Required work
Your job is to set down the stretch of entries that opens with the line containing "Lemma faithful_peers (R" and closes with the line containing "- intros s b". Keep both end lines, copy each exactly, and add nothing.
==== Extracted entries ====
(* ===== verification/RpcPeers.v ===== *)
(** * RpcPeers: clients among peers that may answer anything

    A client talks to whatever listens at its address.  Here nothing is known about the
    replies: an error, an unreadable message, or any energy with any number of forces.  The
    runtime and the network leave the client's store alone ([silent]); sending a request may
    run code that works with resources [R]. *)
From S2P Require Import Prelude Machine Objects Memory HeapLogic Status Strides Tensor TensorSpec.
From S2P Require Import ForceTypes Potential Utf8 RpcEnv RpcClient RpcServer RpcSpec RpcTheorems.
From iris.proofmode Require Import proofmode.
Open Scope Z_scope.

Section peers.
  Context {profile : Target} {dlpack : Dlpack} {ccode : CCode}
    {errors : CapnpErrors} {lists : CapnpLists} {network : Network}.

(** ** Peers *)

(** A computation that ends and leaves every store as it was. *)
Definition silent {A} (x : M A) : Prop := forall t, emp ⊢ wp t x (fun _ => emp).

(** A request that carries a configuration. *)
Definition carries (c : Config) (req : CalculateRequest) : Prop :=
  list_values (req_pos req) = cf_positions c /\
  list_values (req_atmnrs req) = cf_atomic_numbers c /\ list_values (req_box req) = cf_box c.

Record Peers (R : mProp) (cs : list Config) : Prop := {
  peers_runtime : silent runtime_new;
  peers_drop rt : silent (runtime_drop rt);
  peers_connect rt a : silent (tcp_connect rt a);
  peers_nodelay s b : silent (set_nodelay s b);
  peers_send t s c req : c ∈ cs -> carries c req -> R ⊢ wp t (send_request s req) (fun _ => R);
}.

(** A server behind a faithful transport is a peer. *)
Lemma faithful_peers (R : mProp) (cs : list Config) (srv : PotentialServer) :
  Faithful srv -> silent runtime_new -> (forall rt, silent (runtime_drop rt)) ->
  (forall c, c ∈ cs -> config_ok c = true /\
     exists φ, callback_answers R (srv_callback srv) (srv_user_data srv) c φ) ->
  Peers R cs.
Proof.
  intros Hnet Hrt Hdrop Hcs. split; [done|done|..].
  - intros rt a t. destruct (faithful_connect srv Hnet rt a) as [s Hs]. iIntros "H".
    by iApply wp_done.
  - intros s b t. iIntros "H". iApply wp_done; [|done]. intros σ. apply (faithful_nodelay srv Hnet).
  - intros t s c req Hc (Hp & Ha & Hb). destruct (Hcs c Hc) as [Hok [φ Hcb]]. iIntros "HR".
    iApply (wp_use with "HR"); [by eapply send_request_spec|]. by iIntros (r) "[$ _]".
Qed.

(** ** The client's entry points *)

Context (R : mProp) (cs : list Config) (Hpeers : Peers R cs).

Definition some_message (t : thread_id) : mProp := ∃ msg, last_error_slot t msg.

(** The forces field of an output that the client may hold: NULL, or a tensor. *)
Definition some_output (output : ptr) (n : Z) : mProp :=
  ∃ o F, output ↦ BForceOut o ∗ maybe_forces (forces o) n F.

Lemma output_kept output n o :
  forces o = null -> output ↦ BForceOut o ⊢ some_output output n.
Proof. iIntros (Ho) "H". iExists o, []. rewrite Ho. by iFrame. Qed.

Lemma receive_any t n output o resp :
  0 <= n -> 3 * n < 2 ^ 29 -> forces o = null ->
  output ↦ BForceOut o ⊢ wp t (receive_result n output resp) (fun _ => some_output output n).
Proof.
  intros H0 H3 Ho. destruct resp as [[[[e [F|err]]|err]|err]].
  - iIntros "H". destruct (decide (Z.of_nat (length F) = 3 * n)) as [HF|HF].
    + iApply (wp_use with "H"); [by apply receive_result_spec|]. iIntros (r) "(_ & %fp & H & HT)".
      iDestruct (forces_tensor_not_null with "HT") as %Hn.
      iExists _, F. iFrame "H". unfold maybe_forces. cbn [forces]. by rewrite is_null_false.
    + iApply (wp_use with "H"); [by apply receive_mismatch_spec|]. iIntros (r) "[_ H]".
      by iApply (output_kept with "H").
  - iIntros "H". unfold receive_result, try_bind. cbn.
    iApply wp_bind. iApply wp_ret. iApply wp_bind. iApply wp_ret.
    wp_call update_output_spec "H". iIntros (_) "H".
    iApply wp_bind. iApply wp_ret. iApply wp_ret. by iApply (output_kept with "H").
  - iIntros "H". iApply wp_bind. iApply wp_ret. iApply wp_bind. iApply wp_ret. iApply wp_ret.
    by iApply (output_kept with "H").
  - iIntros "H". iApply wp_bind. iApply wp_ret. iApply wp_ret. by iApply (output_kept with "H").
Qed.

Lemma silent_try {A B E F} t (x : M (Result A E)) (f : E -> F) (k : A -> M (Result B F)) P Q :
  silent x -> (forall a, P ⊢ wp t (k a) Q) -> (forall e, P ⊢ Q (Err e)) ->
  P ⊢ wp t (try_bind (map_err f x) k) Q.
Proof.
  iIntros (Hx Hk He) "HP". iApply wp_bind. iApply wp_bind.
  iApply (wp_use with "[]"); [apply Hx|done|]. iIntros (r) "_". iApply wp_ret.
  destruct r; [by iApply Hk|]. iApply wp_ret. by iApply He.
Qed.

(** The call of an open client: whatever happens on the way, the input and the arrays are
    handed back and the output holds nothing, or forces for all atoms. *)
Lemma rpc_calculate_any t cl client c i pp pa pb input output o :
  c ∈ cs -> config_ok c = true -> forces o = null ->
  some_message t ∗ R ∗ client ↦ BRpcClient cl ∗ input_at input i pp pa pb c ∗
    output ↦ BForceOut o ⊢
  wp t (rgpot_rpc_calculate client input output) (fun _ =>
    some_message t ∗ R ∗ client ↦ BRpcClient cl ∗ input_at input i pp pa pb c ∗
    some_output output (cf_n c)).
Proof.
  intros Hin Hc Ho. iIntros "((%msg & Hslot) & HR & Hcl & (Hi & Hin) & Ho)".
  iApply (rgpot_rpc_calculate_spec with "Hcl Hi Ho"). iIntros "Hcl Hi Ho".
  iApply (RpcClient_calculate_reads with "Hin"); [done|]. iIntros "Hin".
  iApply (wp_use with "[HR Ho]"); [|iAccu|].
  - instantiate (1 := fun _ => (R ∗ some_output output (cf_n c))%I).
    apply silent_try; [apply (peers_connect _ _ Hpeers)| |].
    + intros s. apply silent_try; [apply (peers_nodelay _ _ Hpeers)| |].
      * intros _. iIntros "[HR Ho]". iApply (wp_seq with "[]"); [by apply build_request_spec|done|].
        iIntros (req Hreq). iApply wp_bind. iApply wp_bind.
        iApply (wp_use with "HR"); [by eapply (peers_send _ _ Hpeers)|]. iIntros (r) "HR".
        iApply wp_ret. destruct r as [resp|err].
        -- pose proof (config_ok_spec c Hc) as (_ & _ & H0 & H3).
           iApply (wp_use with "Ho"); [by apply receive_any|]. iIntros (r) "Ho". iFrame.
        -- iApply wp_ret. iFrame "HR". by iApply (output_kept with "Ho").
      * intros e. iIntros "[$ Ho]". by iApply (output_kept with "Ho").
    + intros e. iIntros "[$ Ho]". by iApply (output_kept with "Ho").
  - iIntros (r) "[HR Ho]". destruct r as [[]|e]; [iFrame|].
    iApply (wp_use with "Hslot"); [apply fail_spec|]. iIntros (s) "[_ Hslot]". iFrame.
Qed.

(** A moved-from input has no positions. *)
Lemma rpc_calculate_empty t cl client input output o :
  forces o = null ->
  some_message t ∗ client ↦ BRpcClient cl ∗ input ↦ BForceInput (MkForceInput null null null) ∗
    output ↦ BForceOut o ⊢
  wp t (rgpot_rpc_calculate client input output) (fun _ =>
    some_message t ∗ client ↦ BRpcClient cl ∗ input ↦ BForceInput (MkForceInput null null null) ∗
    some_output output 0).
Proof.
  intros Ho. iIntros "((%msg & Hslot) & Hcl & Hi & Ho)".
  iApply (rgpot_rpc_calculate_spec with "Hcl Hi Ho"). iIntros "Hcl Hi Ho".
  iApply wp_bind. iApply wp_ret. iApply wp_bind. iApply wp_ret. iApply wp_ret.
  iApply (wp_use with "Hslot"); [apply fail_spec|]. iIntros (s) "[_ Hslot]". iFrame "Hcl Hi".
  iSplitL "Hslot"; [by iExists _|]. by iApply (output_kept with "Ho").
Qed.

(** No client at all. *)
Lemma rpc_calculate_null t input output :
  some_message t ⊢ wp t (rgpot_rpc_calculate null input output) (fun _ => some_message t).
Proof.
  iIntros "(%msg & Hslot)".
  iApply (wp_use with "Hslot"); [by apply (rgpot_rpc_calculate_null_spec t null)|].
  iIntros (st) "[_ Hslot]". by iExists _.
Qed.

Lemma new_fails t msg e :
  last_error_slot t msg ⊢ wp t (set_last_error e;; mret null : M ptr) (fun p => some_message t ∗
    (<affine> ⌜p = null⌝ ∨ ∃ cl, p ↦ BRpcClient cl)).
Proof.
  iIntros "Hslot". wp_call set_last_error_spec "Hslot". iIntros (_) "Hslot". iApply wp_ret.
  iSplitL; [by iExists _ | by iLeft].
Qed.

(** A new client, for any text that C calls a host. *)
Lemma rpc_client_new_any t host text port :
  some_message t ∗ host ↦ BCStr text ⊢
  wp t (rgpot_rpc_client_new host port) (fun p => some_message t ∗ host ↦ BCStr text ∗
    (<affine> ⌜p = null⌝ ∨ ∃ cl, p ↦ BRpcClient cl)).
Proof.
  iIntros "[(%msg & Hslot) Hh]". iApply wp_extern_C. iDestruct (is_null_pointsto with "Hh") as %->.
  wp_call cstr_from_ptr_spec "Hh". iIntros (s) "[Hh ->]".
  iAssert (wp t (match to_str text with
      | Err e => set_last_error ("rgpot_rpc_client_new: invalid host string: " +:+ show_utf8_error e);; mret null
      | Ok h => r ← RpcClient_new h port;
          match r with
          | Ok client => alloc (BRpcClient client)
          | Err e => set_last_error ("rgpot_rpc_client_new: " +:+ e);; mret null
          end
      end) (fun p => some_message t ∗ (<affine> ⌜p = null⌝ ∨ ∃ cl, p ↦ BRpcClient cl)))%I
    with "[Hslot]" as "H"; [|iApply (wp_wand with "H"); iIntros (p) "[$ $]"; iFrame].
  destruct (to_str text) as [h|e]; [|by iApply (new_fails with "Hslot")].
  unfold RpcClient_new, try_bind, map_err. iApply wp_bind. iApply wp_bind. iApply wp_bind.
  iApply (wp_use with "[]"); [apply (peers_runtime _ _ Hpeers)|done|]. iIntros (r) "_".
  iApply wp_ret. destruct r as [rt|e]; iApply wp_ret; [|by iApply (new_fails with "Hslot")].
  iApply wp_alloc. iIntros (p) "Hp". iSplitL "Hslot"; [by iExists _|]. iRight. by iExists _.
Qed.

(** A client is freed without a trace. *)
Lemma rpc_client_freed t h cl :
  h ↦ BRpcClient cl ⊢ wp t (rgpot_rpc_client_free h) (fun _ => emp).
Proof.
  iIntros "H". iApply (rgpot_rpc_client_free_spec t h cl emp%I); [apply (peers_drop _ _ Hpeers)|].
  by iFrame.
Qed.
End peers.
====
Completed task
Lemma faithful_peers (R : mProp) (cs : list Config) (srv : PotentialServer) :
  Faithful srv -> silent runtime_new -> (forall rt, silent (runtime_drop rt)) ->
  (forall c, c ∈ cs -> config_ok c = true /\
     exists φ, callback_answers R (srv_callback srv) (srv_user_data srv) c φ) ->
  Peers R cs.
Proof.
  intros Hnet Hrt Hdrop Hcs. split; [done|done|..].
  - intros rt a t. destruct (faithful_connect srv Hnet rt a) as [s Hs]. iIntros "H".
    by iApply wp_done.
  - intros s b t. iIntros "H". iApply wp_done; [|done]. intros σ. apply (faithful_nodelay srv Hnet).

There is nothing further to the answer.